# New Year Eve at Vegas



## hsintang (Oct 25, 2016)

We just finalized our canyon tour plan for this winter break.  It looks like we will be back to Vegas on New Year's Eve.  We are 2 families with 4 kids ranging from 15-22 yrs old.  Want to hear from Tuggers in terms of what to do/avoid.
Also looking for restaurant and show suggestions....

Thanks in advance


----------



## Ron98GT (Oct 25, 2016)

1. Where will you be staying in Vegas over New Years?  

2. Hotel or TS?


----------



## hsintang (Oct 25, 2016)

Ron98GT said:


> 1. Where will you be staying in Vegas over New Years?
> 
> 2. Hotel or TS?



I booked HGVC Paradise for now and the Boulevard location is open as well.


----------



## Passepartout (Oct 25, 2016)

New Years Eve is BIG in Vegas. Prolly not the best place for teenagers. But the fireworks at midnight are YUUUGE. They close LV Blvd to vehicles, so you can join a million or so of your closest friends in the middle of the street. Lots of drinking and gambling. Don't expect much in the line of discounted shows. Book early.
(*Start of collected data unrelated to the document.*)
(** X4. Round trip of the room name: for a room named ["session-" + id]
    the endpoint extracts exactly [id], whatever [id] is, and sends its one
    request to [/api/v1/sessions/id/liveblocks-token]; a room name that
    does not contain ["session-"] is used unchanged as the identifier. *)
Theorem room_name_round_trip :
  forall (id : Js.codeUnits) (r_fetch : response TokenEndpoint.FetchResponse),
    TokenEndpoint.sessionIdOf (Js.code_units "session-" ++ id) = id
    /\ fst (TokenEndpoint.authEndpoint (Some (Js.code_units "session-" ++ id)) r_fetch)
       = [TokenEndpoint.mkRequest (TokenEndpoint.tokenUrl id)]
    /\ (JsString.includes (Js.code_units "session-") id = false ->
        TokenEndpoint.sessionIdOf id = id).
Proof.
  intros id r_fetch.
  assert (Hid : TokenEndpoint.sessionIdOf (Js.code_units "session-" ++ id) = id)
    by apply (replace_prefix (Js.code_units "session-") [] id).
  split; [exact Hid|]. split.
  - unfold TokenEndpoint.authEndpoint.
    change (Js.code_units "session-" ++ id)
      with (115 :: (Js.code_units "ession-" ++ id)) at 1.
    cbv beta iota.
    change (115 :: (Js.code_units "ession-" ++ id))
      with (Js.code_units "session-" ++ id).
    rewrite Hid.
    destruct r_fetch as [err|[[] [err|token]]]; reflexivity.
  - apply replace_absent.
Qed.

Lemma room_name_round_trip_witness :
  TokenEndpoint.sessionIdOf (Js.code_units "room-7") = Js.code_units "room-7".
Proof.
  destruct (room_name_round_trip (Js.code_units "room-7")
              (inl (Js.NonError "offline"%string))) as (_ & _ & Hplain).
  apply Hplain. reflexivity.
Defined.

(** Only the first occurrence is removed. *)
Example sessionIdOf_first_only :
  TokenEndpoint.sessionIdOf (Js.code_units "session-session-9")
  = Js.code_units "session-9"
  /\ TokenEndpoint.sessionIdOf (Js.code_units "my-session-9")
     = Js.code_units "my-9".
Proof. split; reflexivity. Qed.

(** X5. The endpoint sends nothing when the room is missing or empty, and
    rejects with "Room ID is required"; whenever it yields a token, one
    request was sent, the response was ok and the token is the one of the
    response body. *)
Theorem authEndpoint_token_only_when_ok :
  forall (room : option Js.codeUnits)
         (r_fetch : response TokenEndpoint.FetchResponse),
    ((room = None \/ room = Some []) ->
       TokenEndpoint.authEndpoint room r_fetch
       = ([], inl (Js.ErrorObject (Js.MkError "Room ID is required"))))
    /\ (forall token,
          snd (TokenEndpoint.authEndpoint room r_fetch) = inr token ->
          exists name resp,
            room = Some name /\ name <> []
            /\ r_fetch = inr resp
            /\ TokenEndpoint.ok resp = true
            /\ TokenEndpoint.json resp = inr token
            /\ fst (TokenEndpoint.authEndpoint room r_fetch)
               = [TokenEndpoint.mkRequest
                    (TokenEndpoint.tokenUrl (TokenEndpoint.sessionIdOf name))]).
Proof.
  intros room r_fetch. split.
  - intros [-> | ->]; reflexivity.
  - intros token H.
    destruct room as [[|c name]|]; try discriminate H.
    unfold TokenEndpoint.authEndpoint in *.
    destruct r_fetch as [err|[[] [err|t]]]; try discriminate H.
    simpl in H. injection H as ->.
    exists (c :: name), (TokenEndpoint.mkFetchResponse true (inr token)).
    repeat split; discriminate.
Qed.

Lemma authEndpoint_token_only_when_ok_witness :
  TokenEndpoint.authEndpoint (Some [])
    (inr (TokenEndpoint.mkFetchResponse true (inr "tok"%string)))
  = ([], inl (Js.ErrorObject (Js.MkError "Room ID is required"))).
Proof.
  destruct (authEndpoint_token_only_when_ok (Some [])
              (inr (TokenEndpoint.mkFetchResponse true (inr "tok"%string))))
    as [Hmissing _].
  apply Hmissing. right. reflexivity.
Defined.

(* ===================================================================== *)
(** * Further properties of [useDocument]: the binding list                *)
(* ===================================================================== *)

Lemma find_app_l {A} (f : A -> bool) (l1 l2 : list A) :
  find f (l1 ++ l2) = match find f l1 with Some x => Some x | None => find f l2 end.
Proof.
  induction l1 as [|a l1 IH]; simpl; [reflexivity|].
  destruct (f a); [reflexivity | apply IH].
Qed.

Lemma find_filter_keep {A} (f keep : A -> bool) (l : list A) :
  (forall x, f x = true -> keep x = true) ->
  find f (filter keep l) = find f l.
Proof.
  intros H. induction l as [|a l IH]; simpl; [reflexivity|].
  destruct (keep a) eqn:Hk; simpl.
  - destruct (f a); [reflexivity | apply IH].
  - destruct (f a) eqn:Hf; [|apply IH].
    apply H in Hf. congruence.
Qed.

Lemma find_filter_none {A} (f keep : A -> bool) (l : list A) :
  (forall x, f x = true -> keep x = false) ->
  find f (filter keep l) = None.
Proof.
  intros H. apply find_none. intros x Hx.
  apply filter_In in Hx as [_ Hk].
  destruct (f x) eqn:Hf; [|reflexivity].
  apply H in Hf. congruence.
Qed.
We did New Years in Las Vegas once. Once is enough. That said, we're crowd averse and not serious drinkers, so it was an exercise on what we strive to avoid.

Using the TUG search function will net you large numbers of recent suggestions for entertainment and food. No reason to reinvent the wheel here.

Jim


----------



## VegasBella (Oct 25, 2016)

Couple things to know about New Years in Vegas:

- Most of the hotel/casinos will basically "lock out" nonguests that evening. So you really need to plan ahead and get a room or show tickets or dinner reservations to be able to go inside the buildings.

- The buses will run for free that night and the next morning in order to encourage people to abstain from drunk driving.


----------



## hsintang (Oct 25, 2016)

Thanks.  Since we will be back on the 31st afternoon to Vegas from our 4 day canyon tour, we probably won't plan to party too much.  However, would like to see some fireworks if possible.  Any suggestions for a good location to view fireworks?  Thanks,


----------



## Passepartout (Oct 25, 2016)

hsintang said:


> Thanks.  Since we will be back on the 31st afternoon to Vegas from our 4 day canyon tour, we probably won't plan to party too much.  However, would like to see some fireworks if possible.  Any suggestions for a good location to view fireworks?  Thanks,



They shoot them off from the roofs of a half dozen casinos- all synchronized. If you change to the Blvd location, right out front in the middle of LV Blvd will be pretty hard to beat. If you stay at the Paradise location, it will be more difficult but you will be able to see the high ones. As mentioned above, the Strip casinos will be checking for room keys, or tickets to come inside.. NYE is arguably the busiest night of the year in L.V.

Jim


----------



## VegasBella (Oct 25, 2016)

hsintang said:


> Thanks.  Since we will be back on the 31st afternoon to Vegas from our 4 day canyon tour, we probably won't plan to party too much.  However, would like to see some fireworks if possible.  Any suggestions for a good location to view fireworks?  Thanks,



Expensive options include:
- from inside the Stratosphere restaurant
- from the roof of the Rio (Voodoo) and I highly recommend this one
- Ghostbar at the Palms

Cheap options:
- top level of parking garage at Green Valley Ranch
- top of the hill (you have to hike) at Exploration Park (Mountain's Edge)
- on the street on The Strip
- Fremont Street Experience


----------



## Tamaradarann (Oct 25, 2016)

*High Roller is FUN*



hsintang said:


> We just finalized our canyon tour plan for this winter break.  It looks like we will be back to Vegas on New Year's Eve.  We are 2 families with 4 kids ranging from 15-22 yrs old.  Want to hear from Tuggers in terms of what to do/avoid.
> Also looking for restaurant and show suggestions....
> 
> Thanks in advance



While you are in Vegas the High Roller is fun any night.  The kids should enjoy it.  It would be stunning if you could get to the top of the High Roller just before midnight since it goes 500 feet in the air and higher that most Hotels.


----------



## MuranoJo (Oct 26, 2016)

Haven't been to Vegas in AGES, but tempted for this event down the road a year or two.  So a newbie question:  Don't some/any of the resorts have balconies which would give you a good view of fireworks so you could just plan to stay in and party in the room?  TIA.


----------



## hsintang (Oct 26, 2016)

MuranoJo said:


> Haven't been to Vegas in AGES, but tempted for this event down the road a year or two.  So a newbie question:  Don't some/any of the resorts have balconies which would give you a good view of fireworks so you could just plan to stay in and party in the room?  TIA.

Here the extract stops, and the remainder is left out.